§ Prompt
Keeping every word intact, reproduce all of the records.

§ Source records
#####

(** The address is free: the listener publishes itself there and leaves nothing behind. *)
Lemma publish_alone n : let '(fs', pc) := alone umask base (10 + n) path dir i j fs LName in
  pc = Serving (mkIpcListener j path j None []) /\ fs_paths fs' = <[Beside path := j]> (fs_paths fs) /\
  fs_open fs' = {[j]} ∪ fs_open fs /\ forall q, node_at fs' q = if decide (q = Beside path) then Some ns else node_at fs q.
Proof.
  change (10 + n)%nat with (7 + (3 + n))%nat. rewrite linked_alone.
  destruct (cleared_alone n path dir i j linked nd ns) as (fs' & -> & Hp & Ho & Ha).
  - cbn. rewrite lookup_insert_ne by congruence. rewrite lookup_insert_ne by done. by rewrite lookup_insert_eq.
  - rewrite linked_at, decide_False by (intros [[= ->]|?]; done). by rewrite decide_True.
  - done.
  - rewrite linked_at. by rewrite decide_True by auto.
  - done.
  - intros s Hs. cbn. rewrite !lookup_insert_ne by (unfold staged_socket; congruence). apply free_inside.
  - assert (alone umask base n path dir i j fs' (Serving (mkIpcListener j path j None [])) = (fs', Serving (mkIpcListener j path j None []))) as ->.
    { clear. induction n as [|n IH]; [done|]. cbn [alone]. unfold_step. done. }
    split; [done|]. split; [|split; [done|]].
    + rewrite Hp. cbn. apply map_eq. intros q. destruct (decide (q = Beside dir)) as [->|H1].
      { rewrite lookup_delete_eq. rewrite lookup_insert_ne by congruence. done. }
      rewrite lookup_delete_ne by done. destruct (decide (q = staged_socket dir)) as [->|H2].
      { rewrite lookup_delete_eq. rewrite lookup_insert_ne by done. apply eq_sym, free_inside. }
      rewrite lookup_delete_ne by done. destruct (decide (q = Beside path)) as [->|H3]; [by rewrite !lookup_insert_eq|].
      by rewrite !lookup_insert_ne by done.
    + intros q. rewrite Ha, linked_at. destruct (decide (q = Beside dir)) as [->|H1].
      { rewrite decide_True by auto. rewrite decide_False by congruence. unfold node_at. by rewrite Hdir. }
      destruct (decide (q = staged_socket dir)) as [->|H2].
      { rewrite decide_True by auto. rewrite decide_False by done. unfold node_at, staged_socket. by rewrite free_inside. }
      rewrite (decide_False (P := q = Beside dir \/ _)) by tauto.
      destruct (decide (q = Beside path)) as [->|H3]; [by rewrite decide_True by auto|]. by rewrite decide_False by tauto.
Qed.
End staged.

(** Nothing more happens to a listener that has failed. *)
Lemma failed_alone n path dir i j fs e : alone umask base n path dir i j fs (LFailed e) = (fs, LFailed e).
Proof. by induction n. Qed.
End solo.

(** Listening on an address.  [listen_ipc], with nobody else around and a staging name that is
    free: a file at the address that is not a socket, or a socket somebody answers on, is refused with
    the error that says so and nothing is touched; otherwise a file nobody answers on is removed first
    and the listener serves.  The address then leads to its own listening socket with mode 0600, what
    it staged is gone, and everything else is as it was. *)
Theorem listen_ipc_outcomes {OT : OsText} (umask : Z) (base path dir : string) (i j : Z) (fs : Fs) :
  fs_wf fs -> fs_paths fs !! Beside dir = None -> dir <> path -> fs_nodes fs !! i = None -> fs_nodes fs !! j = None -> i <> j ->
  let '(fs', pc) := alone umask base 14 path dir i j fs LStat in
  let serves :=
    pc = Serving (mkIpcListener j path j None []) /\ fs_paths fs' = <[Beside path := j]> (fs_paths fs) /\
    fs_open fs' = {[j]} ∪ fs_open fs /\
    forall q, node_at fs' q = if decide (q = Beside path) then Some (mkNode KSocket SOCKET_MODE true) else node_at fs q in
  match lstat fs (Beside path) with
  | Err _ => serves
  | Ok (x, n) =>
      if bool_decide (n_kind n = KSocket) then
        if bool_decide (x ∈ fs_open fs) then fs' = fs /\ pc = LFailed (in_use_error base path) else serves
      else fs' = fs /\ pc = LFailed (not_a_socket_error base path (n_kind n))
  end.
Proof.
  intros Hw Hdir Hne Hi Hj Hij. destruct (lstat fs (Beside path)) as [[x n]|e] eqn:El.
  - apply lstat_Ok in El as Hat. destruct Hat as [Hx Hn]. case_bool_decide as Hk.
    2: { rewrite (alone_S _ _ _ _ _ _ _ fs _ fs (LFailed (not_a_socket_error base path (n_kind n)))).
         - by rewrite failed_alone.
         - unfold_step; cbn [ev_fault query]. rewrite El. by rewrite bool_decide_eq_false_2. }
    rewrite (alone_S _ _ _ _ _ _ _ fs _ fs (LProbe x)).
    2: { unfold_step; cbn [ev_fault query]. rewrite El. by rewrite bool_decide_eq_true_2. }
    case_bool_decide as Ho.
    { rewrite (alone_S _ _ _ _ _ _ _ fs _ fs (LFailed (in_use_error base path))); [by rewrite failed_alone|].
      unfold_step; cbn [ev_dial dialled]. unfold dial. rewrite Hx. by rewrite bool_decide_eq_true_2. }
    rewrite (alone_S _ _ _ _ _ _ _ fs _ fs (LRestat x)).
    2: { unfold_step; cbn [ev_dial dialled]. unfold dial. rewrite Hx. by rewrite bool_decide_eq_false_2. }
    rewrite (alone_S _ _ _ _ _ _ _ fs _ fs (LUnlink x)).
    2: { unfold_step; cbn [ev_fault query]. rewrite El. by rewrite bool_decide_eq_true_2. }
    destruct (unlink_ok fs (Beside path) n Hn) as (fs1 & E1 & R1 & N1); [congruence|].
    rewrite (alone_S _ _ _ _ _ _ _ fs _ fs1 LName) by (unfold_step; cbn [ev_fault sys]; by rewrite E1).
    assert (fs_wf fs1) as Hw1 by (eapply removed_wf; [done|done|congruence|done]). destruct R1 as (P1 & O1 & A1).
    pose proof (publish_alone umask base path dir i j fs1 Hw1) as H. rewrite P1, O1, lookup_delete_eq in H.
    rewrite lookup_delete_ne in H by congruence. specialize (H eq_refl Hdir Hne (N1 _ Hi) (N1 _ Hj) Hij 0%nat).
    change (10 + 0)%nat with 10%nat in H. destruct (alone _ _ _ _ _ _ _ _ _) as [fs' pc]. destruct H as (H1 & H2 & H3 & H4).
    split; [done|]. split; [by rewrite H2, insert_delete_eq|]. split; [done|]. intros q. rewrite H4, A1. by destruct (decide _).
  - assert (fs_paths fs !! Beside path = None) as Hfree.
    { destruct (fs_paths fs !! Beside path) as [x|] eqn:Ex; [|done]. destruct (proj1 Hw (Beside path)) as [m Hm]; [by eexists|].
      unfold node_at in Hm. unfold lstat in El. rewrite Ex in Hm, El. by rewrite Hm in El. }
    rewrite (alone_S _ _ _ _ _ _ _ fs _ fs LName).
    + apply (publish_alone umask base path dir i j fs Hw Hfree Hdir Hne Hi Hj Hij 3).
    + unfold_step; cbn [ev_fault query]. unfold lstat. by rewrite Hfree.
Qed.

#####

§ Answer space
(** The address is free: the listener publishes itself there and leaves nothing behind. *)
Lemma publish_alone n : let '(fs', pc) := alone umask base (10 + n) path dir i j fs LName in
  pc = Serving (mkIpcListener j path j None []) /\ fs_paths fs' = <[Beside path := j]> (fs_paths fs) /\
  fs_open fs' = {[j]} ∪ fs_open fs /\ forall q, node_at fs' q = if decide (q = Beside path) then Some ns else node_at fs q.
Proof.
  change (10 + n)%nat with (7 + (3 + n))%nat. rewrite linked_alone.
  destruct (cleared_alone n path dir i j linked nd ns) as (fs' & -> & Hp & Ho & Ha).
  - cbn. rewrite lookup_insert_ne by congruence. rewrite lookup_insert_ne by done. by rewrite lookup_insert_eq.
  - rewrite linked_at, decide_False by (intros [[= ->]|?]; done). by rewrite decide_True.
  - done.
  - rewrite linked_at. by rewrite decide_True by auto.
  - done.
  - intros s Hs. cbn. rewrite !lookup_insert_ne by (unfold staged_socket; congruence). apply free_inside.
  - assert (alone umask base n path dir i j fs' (Serving (mkIpcListener j path j None [])) = (fs', Serving (mkIpcListener j path j None []))) as ->.
    { clear. induction n as [|n IH]; [done|]. cbn [alone]. unfold_step. done. }
    split; [done|]. split; [|split; [done|]].
    + rewrite Hp. cbn. apply map_eq. intros q. destruct (decide (q = Beside dir)) as [->|H1].
      { rewrite lookup_delete_eq. rewrite lookup_insert_ne by congruence. done. }
      rewrite lookup_delete_ne by done. destruct (decide (q = staged_socket dir)) as [->|H2].
      { rewrite lookup_delete_eq. rewrite lookup_insert_ne by done. apply eq_sym, free_inside. }
      rewrite lookup_delete_ne by done. destruct (decide (q = Beside path)) as [->|H3]; [by rewrite !lookup_insert_eq|].
      by rewrite !lookup_insert_ne by done.
    + intros q. rewrite Ha, linked_at. destruct (decide (q = Beside dir)) as [->|H1].
      { rewrite decide_True by auto. rewrite decide_False by congruence. unfold node_at. by rewrite Hdir. }
      destruct (decide (q = staged_socket dir)) as [->|H2].
      { rewrite decide_True by auto. rewrite decide_False by done. unfold node_at, staged_socket. by rewrite free_inside. }
      rewrite (decide_False (P := q = Beside dir \/ _)) by tauto.
      destruct (decide (q = Beside path)) as [->|H3]; [by rewrite decide_True by auto|]. by rewrite decide_False by tauto.
Qed.
End staged.

(** Nothing more happens to a listener that has failed. *)
Lemma failed_alone n path dir i j fs e : alone umask base n path dir i j fs (LFailed e) = (fs, LFailed e).
Proof. by induction n. Qed.
End solo.

(** Listening on an address.  [listen_ipc], with nobody else around and a staging name that is
    free: a file at the address that is not a socket, or a socket somebody answers on, is refused with
    the error that says so and nothing is touched; otherwise a file nobody answers on is removed first
    and the listener serves.  The address then leads to its own listening socket with mode 0600, what
    it staged is gone, and everything else is as it was. *)
Theorem listen_ipc_outcomes {OT : OsText} (umask : Z) (base path dir : string) (i j : Z) (fs : Fs) :
  fs_wf fs -> fs_paths fs !! Beside dir = None -> dir <> path -> fs_nodes fs !! i = None -> fs_nodes fs !! j = None -> i <> j ->
  let '(fs', pc) := alone umask base 14 path dir i j fs LStat in
  let serves :=
    pc = Serving (mkIpcListener j path j None []) /\ fs_paths fs' = <[Beside path := j]> (fs_paths fs) /\
    fs_open fs' = {[j]} ∪ fs_open fs /\
    forall q, node_at fs' q = if decide (q = Beside path) then Some (mkNode KSocket SOCKET_MODE true) else node_at fs q in
  match lstat fs (Beside path) with
  | Err _ => serves
  | Ok (x, n) =>
      if bool_decide (n_kind n = KSocket) then
        if bool_decide (x ∈ fs_open fs) then fs' = fs /\ pc = LFailed (in_use_error base path) else serves
      else fs' = fs /\ pc = LFailed (not_a_socket_error base path (n_kind n))
  end.
Proof.
  intros Hw Hdir Hne Hi Hj Hij. destruct (lstat fs (Beside path)) as [[x n]|e] eqn:El.
  - apply lstat_Ok in El as Hat. destruct Hat as [Hx Hn]. case_bool_decide as Hk.
    2: { rewrite (alone_S _ _ _ _ _ _ _ fs _ fs (LFailed (not_a_socket_error base path (n_kind n)))).
         - by rewrite failed_alone.
         - unfold_step; cbn [ev_fault query]. rewrite El. by rewrite bool_decide_eq_false_2. }
    rewrite (alone_S _ _ _ _ _ _ _ fs _ fs (LProbe x)).
    2: { unfold_step; cbn [ev_fault query]. rewrite El. by rewrite bool_decide_eq_true_2. }
    case_bool_decide as Ho.
    { rewrite (alone_S _ _ _ _ _ _ _ fs _ fs (LFailed (in_use_error base path))); [by rewrite failed_alone|].
      unfold_step; cbn [ev_dial dialled]. unfold dial. rewrite Hx. by rewrite bool_decide_eq_true_2. }
    rewrite (alone_S _ _ _ _ _ _ _ fs _ fs (LRestat x)).
    2: { unfold_step; cbn [ev_dial dialled]. unfold dial. rewrite Hx. by rewrite bool_decide_eq_false_2. }
    rewrite (alone_S _ _ _ _ _ _ _ fs _ fs (LUnlink x)).
    2: { unfold_step; cbn [ev_fault query]. rewrite El. by rewrite bool_decide_eq_true_2. }
    destruct (unlink_ok fs (Beside path) n Hn) as (fs1 & E1 & R1 & N1); [congruence|].
    rewrite (alone_S _ _ _ _ _ _ _ fs _ fs1 LName) by (unfold_step; cbn [ev_fault sys]; by rewrite E1).
    assert (fs_wf fs1) as Hw1 by (eapply removed_wf; [done|done|congruence|done]). destruct R1 as (P1 & O1 & A1).
    pose proof (publish_alone umask base path dir i j fs1 Hw1) as H. rewrite P1, O1, lookup_delete_eq in H.
    rewrite lookup_delete_ne in H by congruence. specialize (H eq_refl Hdir Hne (N1 _ Hi) (N1 _ Hj) Hij 0%nat).
    change (10 + 0)%nat with 10%nat in H. destruct (alone _ _ _ _ _ _ _ _ _) as [fs' pc]. destruct H as (H1 & H2 & H3 & H4).
    split; [done|]. split; [by rewrite H2, insert_delete_eq|]. split; [done|]. intros q. rewrite H4, A1. by destruct (decide _).
  - assert (fs_paths fs !! Beside path = None) as Hfree.
    { destruct (fs_paths fs !! Beside path) as [x|] eqn:Ex; [|done]. destruct (proj1 Hw (Beside path)) as [m Hm]; [by eexists|].
      unfold node_at in Hm. unfold lstat in El. rewrite Ex in Hm, El. by rewrite Hm in El. }
    rewrite (alone_S _ _ _ _ _ _ _ fs _ fs LName).
    + apply (publish_alone umask base path dir i j fs Hw Hfree Hdir Hne Hi Hj Hij 3).
    + unfold_step; cbn [ev_fault query]. unfold lstat. by rewrite Hfree.
Qed.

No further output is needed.